→ **Provided information**:
(** The cases of the scorer on the attributes it reads off two rows. *)
Lemma scorer_cases (r m : series) :
  let s := fast_fuzzy_match (row_name r) (row_name m) in
  ((row_sizes cfg r ∩ row_sizes cfg m = ∅
    ∨ row_brand r ≠ row_brand m
    ∨ row_color cfg r ≠ row_color cfg m
    ∨ (s < name_score_cutoff cfg)%Q) →
   calculate_match_confidence_perfect cfg r m = (false, 0%Q, None))
  ∧ (row_sizes cfg r ∩ row_sizes cfg m ≠ ∅ →
     row_brand r = row_brand m →
     row_color cfg r = row_color cfg m →
     (name_score_cutoff cfg <= s)%Q →
     ∃ conf det,
       calculate_match_confidence_perfect cfg r m = (true, conf, Some det)
       ∧ (conf == weighted_sum cfg s)%Q
       ∧ brand_score det = 100%Q ∧ color_score det = 100%Q
       ∧ size_score det = 100%Q ∧ name_score det = s).
Proof.
  intros s. split.
  - intros H.
    destruct (decide (row_sizes cfg r ∩ row_sizes cfg m = ∅)) as [E|Hs];
      [by apply scorer_rejects_disjoint_sizes|].
    destruct H as [H|H]; [done|].
    unfold calculate_match_confidence_perfect.
    rewrite (scorer_gate_sizes _ _ Hs).
    destruct (decide (row_brand r = row_brand m)) as [Eb|Nb].
    2: { by rewrite (bool_decide_eq_false_2 _ Nb). }
    rewrite (bool_decide_eq_true_2 _ Eb). cbn [negb].
    destruct H as [H|H]; [done|].
    destruct (decide (row_color cfg r = row_color cfg m)) as [Ec|Nc].
    2: { by rewrite (bool_decide_eq_false_2 _ Nc). }
    rewrite (bool_decide_eq_true_2 _ Ec). cbn [negb].
    destruct H as [H|H]; [done|].
    apply Qgeb_false in H. fold s. by rewrite H.
  - intros Hs Eb Ec Hn.
    unfold calculate_match_confidence_perfect.
    rewrite (scorer_gate_sizes _ _ Hs).
    rewrite (bool_decide_eq_true_2 _ Eb), (bool_decide_eq_true_2 _ Ec).
    cbn [negb]. fold s. apply Qgeb_true in Hn. rewrite Hn. cbn [negb].
    eexists _, _. split; [reflexivity|].
    split; [|done]. unfold weighted_sum. ring.
Qed.

(** The attributes the scorer reads off the rows a matcher hands it are the
    normalized cells of the raw rows. *)
Lemma or_else_self (x : ustr) : or_else (Some x) x = x.
Proof. by destruct x. Qed.

Lemma scorer_row_brand fast r :
  row_brand (scorer_row cfg fast r) = normalize_text_ultra (col_brand r).
Proof.
  destruct fast; [|done]. unfold row_brand, scorer_row. cbn.
  destruct (col_brand r); apply or_else_self.
Qed.

Lemma scorer_row_color fast r :
  row_color cfg (scorer_row cfg fast r)
  = normalize_color_ultra cfg (col_color r).
Proof.
  destruct fast; [|done]. unfold row_color, scorer_row. cbn.
  destruct (col_color r); apply or_else_self.
Qed.

Lemma scorer_row_sizes fast r :
  row_sizes cfg (scorer_row cfg fast r)
  = extract_size_parts_ultra cfg (col_size r).
Proof.
  destruct fast; [|done]. unfold row_sizes, scorer_row. cbn.
  by destruct (col_size r).
Qed.

Lemma scorer_row_name fast r :
  row_name (scorer_row cfg fast r) = compared_name cfg fast r.
Proof.
  destruct fast; [|done]. unfold row_name, scorer_row, compared_name. cbn.
  replace (normalize_text_ultra (fillna (col_name r)))
    with (normalize_text_ultra (col_name r)) by (by destruct (col_name r)).
  by destruct (apply_bidir_synonyms_text cfg _).
Qed.

Lemma fast_fuzzy_match_cases (a b : ustr) :
  fast_fuzzy_match a b
  = if bool_decide (a = [] ∨ b = []) then 0%Q else partial_ratio a b.
Proof.
  unfold fast_fuzzy_match. case_bool_decide as H.
  - by destruct H as [-> | ->]; [|destruct a].
  - destruct a, b; try done; exfalso; apply H; auto.
Qed.

(** C4, as the code has it.  On the rows either matcher hands it, the
    scorer rejects with confidence 0 and no details as soon as the
    size-token sets of the two lines are disjoint, or their normalized
    brands differ, or their normalized colours differ, or the name score
    is below the cutoff; when all four gates pass it accepts with the
    direct weighted sum, brand, colour and size scores being 100.  The
    name score is the partial ratio of the two names only when both are
    non-empty; it is 0 as soon as one of them is empty. *)
Theorem scorer_gates_and_weighted_sum (fast : bool) (r m : raw_row) :
  let rn := compared_name cfg fast r in
  let mn := compared_name cfg fast m in
  let s := if bool_decide (rn = [] ∨ mn = []) then 0%Q
           else partial_ratio rn mn in
  let verdict :=
    calculate_match_confidence_perfect cfg (scorer_row cfg fast r)
      (scorer_row cfg fast m) in
  ((extract_size_parts_ultra cfg (col_size r)
    ∩ extract_size_parts_ultra cfg (col_size m) = ∅
    ∨ normalize_text_ultra (col_brand r) ≠ normalize_text_ultra (col_brand m)
    ∨ normalize_color_ultra cfg (col_color r)
      ≠ normalize_color_ultra cfg (col_color m)
    ∨ (s < name_score_cutoff cfg)%Q) →
   verdict = (false, 0%Q, None))
  ∧ (extract_size_parts_ultra cfg (col_size r)
     ∩ extract_size_parts_ultra cfg (col_size m) ≠ ∅ →
     normalize_text_ultra (col_brand r) = normalize_text_ultra (col_brand m) →
     normalize_color_ultra cfg (col_color r)
     = normalize_color_ultra cfg (col_color m) →
     (name_score_cutoff cfg <= s)%Q →
     ∃ conf det,
       verdict = (true, conf, Some det)
       ∧ (conf == weighted_sum cfg s)%Q
       ∧ brand_score det = 100%Q ∧ color_score det = 100%Q
       ∧ size_score det = 100%Q ∧ name_score det = s).
Proof.
  intros rn mn s verdict.
  pose proof (scorer_cases (scorer_row cfg fast r) (scorer_row cfg fast m))
    as H. cbv zeta in H.
  rewrite !scorer_row_brand, !scorer_row_color, !scorer_row_sizes,
    !scorer_row_name, fast_fuzzy_match_cases in H.
  exact H.
Qed.
(** * StockSense: a shallow embedding of the backend and of the services

    The development follows the programs of the repository:

    - [backend/index.js] with [backend/models/user.js] and
      [backend/models/portfolio.js]: the Express handlers, the bearer
      middleware and the two Sequelize models;
    - [project/src/services/newsService.ts]: the news cache, the fetch
      pipeline with its fallback list and the keyword classifiers, the
      portfolio filter and the news for given stocks;
    - the AI service built on the OpenRouter client: the insights, the
      market sentiment and the portfolio risk, with their keyword
      fallbacks;
    - the [App] component: the check of the stored session.

    Conventions.  JavaScript strings are modelled by [string]; case mapping
    is the ASCII one (code units above 127 are left alone), so the results
    speak about ASCII text.  JSON numbers are exact rationals ([Q]).  Time
    is the number of milliseconds since the epoch ([Z]); one call of a
    function reads the clock once.  Third-party code (bcryptjs,
    jsonwebtoken, validator's tests for e-mail addresses and blank text)
    enters through the class [ThirdParty], and the news provider through
    the [world] a call runs in, so every theorem holds for any
    implementation of them. *)

From Stdlib Require Import Bool Arith ZArith QArith Qround Lia List.
From Stdlib Require Import Ascii String.
From Stdlib Require Import Permutation Sorted Lqa DecimalString Qminmax.
Import ListNotations.
(** The parsed document is a [dict] with a member named [key]. *)
Definition has_key (key : str) (data : json) : bool :=
  match data with
  | JObj members => bool_decide (key ∈ map fst members)
  | _ => false
  end.

(** The rest of the filter is typed for a whitelist of domain strings, as
    the data model has it: viewing the loaded set as such. *)
Definition domain_of (a : atom) : option str :=
  match a with
  | AStr d => Some d
  | _ => None
  end.

Definition domains_of (s : gset atom) : option (gset str) :=
  list_to_set <$> mapM domain_of (elements s).

End Whitelist.

(** [ALLOWED_DOMAINS = load_whitelist()], run once when the script is
    loaded; the [ALLOWED_DOMAINS] field of the state it starts from is not
    read.  The filter is typed for a whitelist of strings: the result is
    [None] when the loaded set has a member that is not a string. *)
Definition startup (f : Whitelist.whitelist_file) (st : state) : option state :=
  match Whitelist.load_whitelist f st with
  | (Ok s, st') =>
      domains ← Whitelist.domains_of s;
      Some (State domains (log_dir_exists st') (log_file st') (ctx_log st'))
  | (Raise _, _) => None
  end.

(** ** Vocabulary of the properties *)

(** What [is_domain_allowed] computes from the set it reads. *)
Definition matches (domains : gset str) (host : str) : bool :=
  if bool_decide (host ∈ domains) then true
  else subdomain_loop host (elements domains).

(** A host is a dotted subdomain of [d]: it reads [p ++ "." ++ d]. *)
Definition subdomain_of (host d : str) : Prop :=
  exists p, host = p ++ "." ++ d.

(** The line [json.dumps(log_entry)] of a blocked request. *)
Definition audit_line (w : environ) (method host path : str) (body_size : Z)
  : str :=
  Json.dumps (log_entry (utcnow_isoformat w) method host path body_size).

Definition blocked_warning (method host path : str) (body_size : Z)
  : log_record :=
  (warn, "BLOCKED: " ++ method ++ " " ++ host ++ path
         ++ " (body: " ++ PyStr.str_int body_size ++ " bytes)").

Definition write_failure (e : exn) : log_record :=
  (error, "Failed to write log: " ++ exn_str e).

(** The first of the three file operations that raises, if any. *)
Definition first_fault (w : environ) : option exn :=
  match makedirs_raises w with
  | Some e => Some e
  | None =>
      match open_raises w with
      | Some e => Some e
      | None => snd <$> write_raises w
      end
  end.

(** A computation that leaves [ALLOWED_DOMAINS] as it found it, whether it
    returns or raises. *)
Definition keeps_whitelist {A} (m : M A) : Prop :=
  forall st, ALLOWED_DOMAINS (snd (m st)) = ALLOWED_DOMAINS st.

(** What "blocked" means for the hook: the call returns the flow with the
    403 answer attached. *)
Definition blocked (w : environ) (flow : http.HTTPFlow) (st : state) : Prop :=
  fst (request w flow st) =
  Ok (http.set_response flow
        (forbidden (http.method (http.request flow))
                   (http.host (http.request flow)))).

(** The whitelist file could not be turned into a document with an
    [allowedDomains] member. *)
Definition load_failed (f : Whitelist.whitelist_file) : Prop :=
  match f with
  | Whitelist.OpenRaises _ | Whitelist.LoadRaises _ => True
  | Whitelist.Loaded data => Whitelist.has_key "allowedDomains" data = false
  end.

(** Sample data used by the concrete instances below. *)
Module Sample.

Definition st : state := State {[ "example.com" ]} false None [].

Definition st_empty : state := State ∅ true (Some "") [].

Definition calm : environ := Environ "2024-05-01T10:00:00" None None None.

(** The log directory cannot be created. *)
Definition read_only : environ :=
  Environ "2024-05-01T10:00:00"
    (Some (Exception "PermissionError"
             "[Errno 13] Permission denied: '/var/log/proxy'"))
    None None.

(** The file opens, the write does not go through. *)
Definition disk_full : environ :=
  Environ "2024-05-01T10:00:00" None None
    (Some (0%nat, Exception "OSError" "[Errno 28] No space left on device")).

(** The file may not grow beyond a size: the write stops after 43
    characters. *)
Definition size_limit : environ :=
  Environ "2024-05-01T10:00:00" None None
    (Some (43%nat, Exception "OSError" "[Errno 27] File too large")).

Definition flow (method host : str) : http.HTTPFlow :=
  {| http.request :=
       {| http.method := method; http.host := host; http.path := "/upload";
          http.content := Ok (Some [Byte.x68; Byte.x69]) |};
     http.response := None |}.

(** A request whose body cannot be decoded: reading [content] raises. *)
Definition undecodable : exn :=
  Exception "ValueError" "Invalid Content-Encoding: bogus".

Definition unreadable (method host : str) : http.HTTPFlow :=
  {| http.request :=
       {| http.method := method; http.host := host; http.path := "/upload";
          http.content := Raise undecodable |};
     http.response := None |}.

End Sample.

(** ** Successive calls of the hook *)

(** [request] called on one intercepted request after the other, as the
    proxy does; each call meets its own answers of the operating system.
    The flows are returned in the order of the requests.  A call that
    raises ends the run here: what the proxy does with a hook that raised
    is outside the script. *)
Fixpoint serve (reqs : list (environ * http.HTTPFlow)) : M (list http.HTTPFlow) :=
  match reqs with
  | [] => mret []
  | (w, flow) :: rest =>
      flow' ← request w flow;
      flows ← serve rest;
      mret ((flow' : http.HTTPFlow) :: (flows : list http.HTTPFlow))
  end.

(** The requests that [request] refuses under a given whitelist: a
    mutating method and a host that does not match. *)
Definition refused (domains : gset str) (flow : http.HTTPFlow) : bool :=
  bool_decide (http.method (http.request flow) ∈ MUTATION_METHODS)
  && negb (matches domains (http.host (http.request flow))).

(** The body of the request can be read. *)
Definition readable (flow : http.HTTPFlow) : Prop :=
  exists c, http.content (http.request flow) = Ok c.

(** The response a flow ends with under a given whitelist, when its body
    can be read: the 403 when the request is refused, the one it came with
    otherwise. *)
Definition verdict (domains : gset str) (flow : http.HTTPFlow)
  : option http.Response :=
  if refused domains flow then
    Some (forbidden (http.method (http.request flow)) (http.host (http.request flow)))
  else http.response flow.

→ **Task prompt**: Show each line from the listing above that includes the word "unfold".

→ **Exercise result**:
    unfold calculate_match_confidence_perfect.
    unfold calculate_match_confidence_perfect.
    split; [|done]. unfold weighted_sum. ring.
  destruct fast; [|done]. unfold row_brand, scorer_row. cbn.
  destruct fast; [|done]. unfold row_color, scorer_row. cbn.
  destruct fast; [|done]. unfold row_sizes, scorer_row. cbn.
  destruct fast; [|done]. unfold row_name, scorer_row, compared_name. cbn.
  unfold fast_fuzzy_match. case_bool_decide as H.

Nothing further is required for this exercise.